Meh. IPv4 is used to deliver Netflix to the masses and act as a tunnel for your IPv6 network. It's not how I would have set things up, but since content delivery is the primary use case for most ISPs, they're unlikely to support v6. Contrary to the "Comcast is shit" narrative, I had a GREAT experience a couple living situations ago where I got dual stack from Comcast. It just sort of worked out of the gate and whenever I had to call the support line, I was immediately transferred to someone who knew what they were talking about because I had this exotic / non-standard service.

It's sort of interesting dude says Security and Plug-and-Play weren't available in v6 since SLAAC and IPSec are mandatory parts of the spec. But sure, AH and ESP options are never as simple as they should have been and it's not impossible to pick options for your organization that don't match what a remote organization supports. I still prefer it to the crap-shoot that is TLS ChangeCipherSpec. (Though 1.2 and 1.3 aren't as bad as the old days.)
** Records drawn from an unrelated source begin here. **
(** ** The shared cursor *)

(** X7. Both handlers position the cursor before their first write: what an
    invocation draws is the same wherever the cursor was left before, by
    [main] or by the other handler. *)
Theorem handlers_position_cursor (x y : Z) (scr : screen) :
  (forall st : clock,
     let o := snd (TIMER2_OVF_vect st) in
     shown (lcd_exec (calls o) (mkLcd x y scr)) = paint (written o) scr) /\
  (forall st : bar,
     match TIMER1_OVF_vect st with
     | Some (_, o) =>
         shown (lcd_exec (calls o) (mkLcd x y scr)) = paint (written o) scr
     | None => True
     end).
Proof.
  split; intros st.
  - cbv zeta. rewrite lcd_exec_shown. cbn [cursor_x cursor_y shown].
    unfold written. rewrite TIMER2_OVF_vect_eq.
    destruct (6 <=? u8 (no_of_overflows st + 1)); [|reflexivity].
    cbv zeta. cbn [snd]. rewrite render_calls. reflexivity.
  - unfold TIMER1_OVF_vect.
    destruct (for_u8 _ _ _ _) as [[i' o]|]; [|exact I].
    unfold bind, ret, lcd_gotoxy, emit. cbn [calls join app].
    rewrite lcd_exec_shown. reflexivity.
Qed.

(** ** Lengths of the texts *)

Lemma clock_text_length (st : clock) :
  (7 <= List.length (clock_text st) <= 8)%nat.
Proof.
  unfold clock_text, two_digits. destruct (minutes st <? 10); simpl; lia.
Qed.

Lemma itoa10_length (v : Z) :
  0 <= v < 10000 -> (1 <= List.length (itoa10 v) <= 4)%nat.
Proof.
  intros H. unfold itoa10. destruct (Z.ltb_spec v 0); [lia|].
  rewrite length_rev. cbn [digits_rev].
  assert (E : v / 10 / 10 / 10 / 10 = 0)
    by (Z.to_euclidean_division_equations; lia).
  destruct (v / 10 =? 0); [simpl; lia|].
  destruct (v / 10 / 10 =? 0); [simpl; lia|].
  destruct (v / 10 / 10 / 10 =? 0); [simpl; lia|].
  rewrite E. simpl. lia.
Qed.

Lemma secPwr_text_length (st : clock) :
  in_range st ->
  (1 <= List.length (itoa10 (int16 (secPwr st))) <= 4)%nat.
Proof.
  intros (_ & _ & Hs & _ & Hp).
  rewrite int16_small by nia. apply itoa10_length. nia.
Qed.

(** ** Interrupts in any order *)

Lemma interrupt_TIM2 (sys : system) :
  interrupt TIM2 sys =
  Some (mkSystem
          (mkStatics (fst (TIMER2_OVF_vect (stopwatch (mem sys))))
                     (progress (mem sys)))
          (lcd_exec (calls (snd (TIMER2_OVF_vect (stopwatch (mem sys)))))
                    (display sys))).
Proof.
  unfold interrupt, ISR. now destruct (TIMER2_OVF_vect (stopwatch (mem sys))).
Qed.

(** An invocation on the way from the zero state either renders the new
    statics or is silent and leaves the displayed values alone. *)
Lemma tick_cases (n : nat) :
  let st := ticks n clock0 in
  let st' := ticks (S n) clock0 in
  snd (TIMER2_OVF_vect st) = snd (render st') \/
  (snd (TIMER2_OVF_vect st) = silent /\ (6 <= S n -> 6 <= n)%nat /\
   tenths st' = tenths st /\ seconds st' = seconds st /\
   minutes st' = minutes st /\ secPwr st' = secPwr st).
Proof.
  cbv zeta. cbn [ticks]. rewrite TIMER2_OVF_vect_eq, ticks_no_of_overflows.
  assert (Hr : 0 <= Z.of_nat n mod 6 < 6) by (apply Z.mod_pos_bound; lia).
  rewrite (u8_small (Z.of_nat n mod 6 + 1)) by lia.
  destruct (Z.leb_spec 6 (Z.of_nat n mod 6 + 1)) as [L|L].
  - left. reflexivity.
  - right. cbn [fst snd]. split; [reflexivity|]. split.
    + intros H6. destruct (Nat.eq_dec n 5) as [->|]; [|lia].
      vm_compute in L. discriminate L.
    + destruct (ticks n clock0). repeat split.
Qed.

Lemma render_cells (st : clock) (x y : Z) :
  in_range st ->
  cells x y (calls (snd (render st))) =
  typed 1 0 (clock_text st) ++
  typed 12 0 (itoa10 (int16 (secPwr st))).
Proof.
  intros (_ & Ht & Hs & Hm & _).
  pose proof (render_written st Ht Hs Hm) as E. unfold written in E.
  rewrite render_calls in *. exact E.
Qed.

Lemma step_TIM2 (l0 : lcd) (k1 k2 : nat) (sys : system) :
  invariant l0 k1 k2 sys ->
  exists sys' : system,
    interrupt TIM2 sys = Some sys' /\ invariant l0 k1 (S k2) sys'.
Proof.
  intros (I1 & I2 & I3 & I4 & I5).
  rewrite interrupt_TIM2. eexists. split; [reflexivity|].
  unfold invariant. cbn [mem display stopwatch progress].
  rewrite I1 in *.
  change (fst (TIMER2_OVF_vect (ticks k2 clock0))) with (ticks (S k2) clock0).
  split; [reflexivity|]. split; [exact I2|].
  destruct (tick_cases k2) as [E | (E & H6 & Et & Es & Em & Ep)];
    cbv zeta in *; rewrite E.
  - rewrite lcd_exec_shown, render_cells by apply ticks_in_range.
    rewrite paint_app.
    pose proof (clock_text_length (ticks (S k2) clock0)) as LT.
    pose proof (secPwr_text_length _ (ticks_in_range (S k2))) as LD.
    set (T := clock_text (ticks (S k2) clock0)) in *.
    set (D := itoa10 (int16 (secPwr (ticks (S k2) clock0)))) in *.
    split; [intros _; split|split].
    + intros j Hj. rewrite !paint_typed.
      destruct (Z.eqb_spec 0 0); [|lia]. cbn [andb].
      destruct (Z.leb_spec 12 (1 + Z.of_nat j)); [lia|]. cbn [andb].
      destruct (Z.leb_spec 1 (1 + Z.of_nat j)); [|lia].
      destruct (Z.ltb_spec (1 + Z.of_nat j) (1 + Z.of_nat (List.length T)));
        [|lia].
      cbn [andb]. f_equal. lia.
    + intros j Hj. rewrite paint_typed.
      destruct (Z.eqb_spec 0 0); [|lia]. cbn [andb].
      destruct (Z.leb_spec 12 (12 + Z.of_nat j)); [|lia].
      destruct (Z.ltb_spec (12 + Z.of_nat j) (12 + Z.of_nat (List.length D)));
        [|lia].
      cbn [andb]. f_equal. lia.
    + intros x Hx. rewrite !paint_typed.
      change (1 =? 0) with false. cbn [andb]. now apply I4.
    + intros x y R. rewrite !paint_typed. rewrite <- (I5 x y R).
      unfold region in R.
      destruct (Z.eqb_spec y 0); cbn [andb] in *; [|reflexivity].
      destruct (Z.eqb_spec y 1); [lia|]. cbn [andb orb] in R.
      rewrite orb_false_r in R.
      destruct (Z.leb_spec 1 x), (Z.leb_spec x 15); try discriminate R;
        destruct (Z.leb_spec 12 x),
          (Z.ltb_spec x (12 + Z.of_nat (List.length D))),
          (Z.ltb_spec x (1 + Z.of_nat (List.length T)));
        cbn [andb]; try lia; reflexivity.
  - cbn [calls silent lcd_exec].
    split; [|split; assumption].
    intros H. specialize (I3 (H6 H)).
    unfold clock_text in *. rewrite Et, Es, Em, Ep. exact I3.
Qed.
(** The loop of [cleanDirectory] over the entries [rest] still in the
    directory, given that the calls one level down do what they should: it
    returns, and the directory is empty afterwards. *)
Lemma clean_entries (d : nat) (dir : string)
  (IHd : forall (dir' : string) (w : World) (es : list (string * node)),
      dir' <> "" -> noDotDot (resolve dir') = true ->
      nodeAt (normalize dir') (fs w) = Some (Dir es) ->
      wfNames (Dir es) = true -> height (Dir es) <= d ->
      exists evs,
        cleanDirectoryRec d dir' w =
        (Returned tt,
         mkWorld (alterDir (normalize dir') (fun _ => []) (fs w)) (trace w ++ evs)%list)
        /\ forallb isFsCall evs = true)
  (rest : list (string * node)) (w : World) :
  noDotDot (resolve dir) = true ->
  nodeAt (normalize dir) (fs w) = Some (Dir rest) ->
  Forall (fun e => validName (fst e) = true /\ wfNames (snd e) = true
                   /\ height (snd e) <= d) rest ->
  exists evs,
    forOf (map fst rest)
      (fun file =>
         stat <- statSync (dir ++ "/" ++ file) ;;
         if isDirectory stat then
           cleanDirectoryRec d (dir ++ "/" ++ file) ;;
           rmdirSync (dir ++ "/" ++ file)
         else
           unlinkSync (dir ++ "/" ++ file)) w =
    (Returned tt,
     mkWorld (alterDir (normalize dir) (fun _ => []) (fs w)) (trace w ++ evs)%list)
    /\ forallb isFsCall evs = true.
Proof.
  intros Hplain. revert w. induction rest as [|[x c] rest IH]; intros w Hdir Hall.
  - exists []. cbn [map forOf]. unfold ret.
    rewrite (alterDir_id _ _ _ _ Hdir eq_refl), app_nil_r, world_eta.
    now split.
  - inversion Hall as [|e rest' (Hx & Hc & Hh) Hrest]; subst e rest'.
    cbn [fst snd] in Hx, Hc, Hh. cbn [map fst forOf].
    pose proof (normalize_child dir x Hx) as Hpath.
    pose proof (noDotDot_child dir x Hx Hplain) as Hplain'.
    assert (Hx0 : assoc x ((x, c) :: rest) = Some c).
    { cbn [assoc]. now rewrite String.eqb_refl. }
    assert (Hnode : nodeAt (normalize dir ++ [x]) (fs w) = Some c).
    { now rewrite (nodeAt_snoc _ x _ _ Hdir). }
    pose proof (lookup_entry dir x (fs w) _ c Hplain Hdir Hx0 Hx) as Hlook.
    pose proof (realpath_entry dir x (fs w) _ c Hplain Hdir Hx0 Hx) as Hreal.
    pose proof (child_path_not_empty dir x) as Hne.
    set (path := dir ++ "/" ++ x) in *.
    set (w1 := mkWorld (fs w) (trace w ++ [FsStatSync path])%list).
    destruct c as [s|ces].
    + (* a regular file *)
      set (w2 := mkWorld (alterDir (normalize dir) (removeFirst x) (fs w1))
                         (trace w1 ++ [FsUnlinkSync path])%list).
      assert (Hbody :
        (stat <- statSync path ;;
         if isDirectory stat
         then cleanDirectoryRec d path ;; rmdirSync path
         else unlinkSync path) w = (Returned tt, w2)).
      { rewrite (bind_Returned _ _ _ _ _ (statSync_eq _ _ _ Hne Hlook)).
        cbn [isDirectory].
        exact (unlinkSync_eq path w1 s (normalize dir) x Hne Hreal Hnode). }
      destruct (IH w2) as (evs & Hloop & Hevs); [|exact Hrest|].
      { cbn [fs w2 w1]. rewrite (nodeAt_alterDir _ _ _ _ Hdir). cbn [removeFirst].
        now rewrite String.eqb_refl. }
      exists ([FsStatSync path; FsUnlinkSync path] ++ evs)%list.
      split; [|exact Hevs].
      rewrite (bind_Returned _ _ _ _ _ Hbody), Hloop. cbn [fs trace w2 w1].
      rewrite alterDir_twice, <- !app_assoc. reflexivity.
    + (* a directory *)
      assert (Hnode' : nodeAt (normalize path) (fs w1) = Some (Dir ces)).
      { now rewrite Hpath. }
      destruct (IHd path w1 ces Hne Hplain' Hnode' Hc Hh) as (evs1 & Hrec & Hevs1).
      set (w2 := mkWorld (alterDir (normalize path) (fun _ => []) (fs w1))
                         (trace w1 ++ evs1)%list) in *.
      set (w3 := mkWorld (alterDir (normalize dir) (removeFirst x) (fs w2))
                         (trace w2 ++ [FsRmdirSync path])%list).
      assert (Hempty : nodeAt (normalize path) (fs w2) = Some (Dir [])).
      { cbn [fs w2]. exact (nodeAt_alterDir _ (fun _ => []) _ _ Hnode'). }
      assert (Hbody :
        (stat <- statSync path ;;
         if isDirectory stat
         then cleanDirectoryRec d path ;; rmdirSync path
         else unlinkSync path) w = (Returned tt, w3)).
      { rewrite (bind_Returned _ _ _ _ _ (statSync_eq _ _ _ Hne Hlook)).
        cbn [isDirectory]. rewrite (bind_Returned _ _ _ _ _ Hrec).
        pose proof (realpath_plain path (fs w2) [] Hplain' Hempty) as Hreal2.
        rewrite Hpath in Hreal2, Hempty.
        exact (rmdirSync_eq path w2 (normalize dir) x Hne
                 (lastComponent_child dir x Hx) Hx Hreal2 Hempty). }
      destruct (IH w3) as (evs & Hloop & Hevs); [|exact Hrest|].
      { cbn [fs w3 w2 w1]. rewrite Hpath.
        erewrite nodeAt_alterDir;
          [|rewrite nodeAt_alterDir_app, Hdir; reflexivity].
        cbn [alterDir alterFirst]. rewrite String.eqb_refl.
        cbn [removeFirst]. now rewrite String.eqb_refl. }
      exists ([FsStatSync path] ++ evs1 ++ [FsRmdirSync path] ++ evs)%list.
      split.
      * rewrite (bind_Returned _ _ _ _ _ Hbody), Hloop. cbn [fs trace w3 w2 w1].
        rewrite alterDir_twice, Hpath, alterDir_clear_below, <- !app_assoc.
        reflexivity.
      * cbn [app forallb isFsCall andb].
        apply forallb_isFsCall_app; [exact Hevs1|exact Hevs].
Qed.

(** [cleanDirectory] on a well-formed directory whose path has no [..], with
    calls nested at most [depth] deep where the directory has height at most
    [depth]: it returns and leaves the directory empty and everything else
    as it was; all its events are calls of Node's [fs] module. *)
Lemma cleanDirectoryRec_spec (depth : nat) :
  forall (dir : string) (w : World) (es : list (string * node)),
    dir <> "" -> noDotDot (resolve dir) = true ->
    nodeAt (normalize dir) (fs w) = Some (Dir es) ->
    wfNames (Dir es) = true -> height (Dir es) <= depth ->
    exists evs,
      cleanDirectoryRec depth dir w =
      (Returned tt,
       mkWorld (alterDir (normalize dir) (fun _ => []) (fs w)) (trace w ++ evs)%list)
      /\ forallb isFsCall evs = true.
Proof.
  induction depth as [|d IHd]; intros dir w es Hne Hplain Hnode Hwf Hh.
  - pose proof (height_Dir_pos es). lia.
  - pose proof (lookup_plain dir (fs w) es Hplain Hnode) as Hdir.
    set (w1 := mkWorld (fs w) (trace w ++ [FsExistsSync dir])%list).
    set (w2 := mkWorld (fs w1) (trace w1 ++ [FsReaddirSync dir])%list).
    destruct (clean_entries d dir IHd es w2 Hplain Hnode (entries_bounds d es Hwf Hh))
      as (evs & Hloop & Hevs).
    exists ([FsExistsSync dir; FsReaddirSync dir] ++ evs)%list.
    split; [|exact Hevs].
    cbn [cleanDirectoryRec].
    rewrite (bind_Returned _ _ _ _ _ (existsSync_eq dir w Hne)), Hdir.
    rewrite (bind_Returned _ _ _ _ _ (readdirSync_eq dir w1 es Hne Hdir)).
    fold w1 w2. cbv zeta. rewrite Hloop. cbn [fs trace w2 w1].
    now rewrite <- !app_assoc.
Qed.

(** [cleanDirectory] never runs out of depth on a well-formed tree. *)
Lemma cleanDirectory_spec (dir : string) (w : World) (es : list (string * node)) :
  dir <> "" -> noDotDot (resolve dir) = true ->
  nodeAt (normalize dir) (fs w) = Some (Dir es) ->
  wfNames (fs w) = true ->
  exists evs,
    cleanDirectory dir w =
    (Returned tt,
     mkWorld (alterDir (normalize dir) (fun _ => []) (fs w)) (trace w ++ evs)%list)
    /\ forallb isFsCall evs = true.
Proof.
  intros Hne Hplain Hdir Hwf. unfold cleanDirectory.
  apply (cleanDirectoryRec_spec (S (height (fs w))) dir w es Hne Hplain Hdir).
  - exact (wfNames_nodeAt _ _ _ Hwf Hdir).
  - apply height_nodeAt in Hdir. lia.
Qed.

(** ... and does nothing where the path does not resolve. *)
Lemma cleanDirectory_missing (dir : string) (w : World) :
  dir <> "" ->
  lookup (resolve dir) (fs w) = None ->
  cleanDirectory dir w =
  (Returned tt, mkWorld (fs w) (trace w ++ [FsExistsSync dir])%list).
Proof.
  intros Hne Hdir. unfold cleanDirectory. cbn [cleanDirectoryRec].
  now rewrite (bind_Returned _ _ _ _ _ (existsSync_eq dir w Hne)), Hdir.
Qed.

Lemma createDirectories_existing (dir : string) (w : World) (n : node) :
  dir <> "" ->
  lookup (resolve dir) (fs w) = Some n ->
  createDirectories [dir] w =
  (Returned tt, mkWorld (fs w) (trace w ++ [FsExistsSync dir])%list).
Proof.
  intros Hne Hdir. unfold createDirectories. cbn [forOf].
  assert (Hbody :
    (present <- existsSync dir ;;
     if negb present then mkdirSyncRecursive dir else ret tt) w
    = (Returned tt, mkWorld (fs w) (trace w ++ [FsExistsSync dir])%list)).
  { now rewrite (bind_Returned _ _ _ _ _ (existsSync_eq dir w Hne)), Hdir. }
  now rewrite (bind_Returned _ _ _ _ _ Hbody).
Qed.

Lemma createDirectories_missing (dir : string) (w : World) (t : node) :
  dir <> "" -> noDotDot (resolve dir) = true ->
  lookup (resolve dir) (fs w) = None ->
  mkdirP (normalize dir) (fs w) = Some t ->
  createDirectories [dir] w =
  (Returned tt, mkWorld t (trace w ++ [FsExistsSync dir; FsMkdirSync dir])%list).
Proof.
  intros Hne Hplain Hdir Hmk. unfold createDirectories. cbn [forOf].
  set (w1 := mkWorld (fs w) (trace w ++ [FsExistsSync dir])%list).
  assert (Hbody :
    (present <- existsSync dir ;;
     if negb present then mkdirSyncRecursive dir else ret tt) w
    = (Returned tt, mkWorld t (trace w1 ++ [FsMkdirSync dir])%list)).
  { rewrite (bind_Returned _ _ _ _ _ (existsSync_eq dir w Hne)), Hdir. cbn [negb].
    exact (mkdirSyncRecursive_plain dir w1 t Hne Hplain Hmk). }
  rewrite (bind_Returned _ _ _ _ _ Hbody). unfold ret. cbn [trace w1].
  now rewrite <- app_assoc.
Qed.
(** On a value between 0 and 255 the conversion to a byte is the floor: the
    reduction to eight bits changes nothing. *)
Lemma to_byte_in_range (v : Q) :
  (0 <= v /\ v <= 255)%Q -> to_byte v = Qfloor v /\ 0 <= Qfloor v <= 255.
Proof.
  intros [Hlo Hhi].
  assert (Hfloor : 0 <= Qfloor v <= 255).
  { split.
    - change 0 with (Qfloor (inject_Z 0)). now apply Qfloor_resp_le.
    - change 255 with (Qfloor (inject_Z 255)). now apply Qfloor_resp_le. }
  split; [|exact Hfloor].
  unfold to_byte.
  apply Qle_bool_iff in Hlo. rewrite Hlo.
  apply Z.mod_small. lia.
Qed.
















(** ** The gate on true classifier-free guidance *)

(** C1.  True classifier-free guidance is on exactly when
    [abs(true_cfg - 1.0) > 1e-2].  When it is on, [prepare] runs twice, on
    the prompt and then on the negative prompt, and the one call of
    [denoise] receives the text, text ids and vector of the negative bundle
    together with [timestep_to_start_cfg].  When it is off, [prepare] runs
    once, on the prompt only, the call of [denoise] receives [None] for all
    three negative arguments, and the image returned is the one that the
    loop without the negative pass produces. *)
Theorem C1_true_cfg_gate (entropy : Z) (r : Request) (g : FluxGenerator) :
  let run := generate_image entropy r g in
  let a := request_denoise_args entropy r g in
  denoise_calls (trace_of run) = [a] /\
  d_true_cfg a = true_cfg r /\
  d_timestep_to_start_cfg a = timestep_to_start_cfg r /\
  if PrimFloat.ltb py_1e_2 (PrimFloat.abs (PrimFloat.sub (true_cfg r) 1.0%float))
  then
    prepared_prompts (trace_of run) = [prompt r; neg_prompt r] /\
    negative_bundle entropy r g =
      prepare (max_sequence_length r) (initial_noise entropy r g) (neg_prompt r) /\
    d_neg_txt a = Some (inp_txt (negative_bundle entropy r g)) /\
    d_neg_txt_ids a = Some (inp_txt_ids (negative_bundle entropy r g)) /\
    d_neg_vec a = Some (inp_vec (negative_bundle entropy r g))
  else
    prepared_prompts (trace_of run) = [prompt r] /\
    d_neg_txt a = None /\ d_neg_txt_ids a = None /\ d_neg_vec a = None /\
    resp_image (result_of run) = image_of_latent r (denoise_positive_only a).
Proof.
  intros run a. subst run.
  rewrite generate_image_trace, generate_image_result.
  fold (use_true_cfg_of (true_cfg r)).
  assert (Hcalls : denoise_calls (request_trace entropy r g) = [a]).
  { unfold request_trace.
    destruct (seed r =? -1), (id_image r), (use_true_cfg_of (true_cfg r)),
      (offload g); reflexivity. }
  split; [exact Hcalls|]. split; [reflexivity|]. split; [reflexivity|].
  destruct (use_true_cfg_of (true_cfg r)) eqn:Ecfg.
  - split.
    { unfold request_trace. rewrite Ecfg.
      destruct (seed r =? -1), (id_image r), (offload g); reflexivity. }
    split; [reflexivity|].
    subst a. unfold request_denoise_args, denoise_args. rewrite Ecfg. cbn.
    repeat split; reflexivity.
  - split.
    { unfold request_trace. rewrite Ecfg.
      destruct (seed r =? -1), (id_image r), (offload g); reflexivity. }
    assert (Hgate : use_true_cfg_of (d_true_cfg a) = false) by exact Ecfg.
    cbn [resp_image].
    unfold denoise, denoise_positive_only.
    rewrite (denoise_from_positive_only a Hgate).
    subst a. unfold request_denoise_args, denoise_args. rewrite Ecfg. cbn.
    repeat split; reflexivity.
Qed.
Contrary to the narrative about your parents not being able to cope with anything technical, my mom was able to configure her mac to speak to the family VPN with no problem. Of course, my mom taught me code in Lisp in the 70s and used a Sun 3/60 as her daily driver in the late 80s, so maybe that's not the best example.

Sure. V6 didn't take over the world, but neither did SNA or IPX/SPX, though I would argue v6 is MUCH more common these days than either IBM or Novell protocols. V6 is used in the corner of the internet by people who want to use V6. Maybe there's a "those who know don't tell, those who tell don't know" narrative here. I've sort of stopped evangelizing. If the main thing you worry about is watching Netflix, MMORPGing and commenting on Reddit, you don't need V6 and it does require a different bit of knowledge than setting up V4.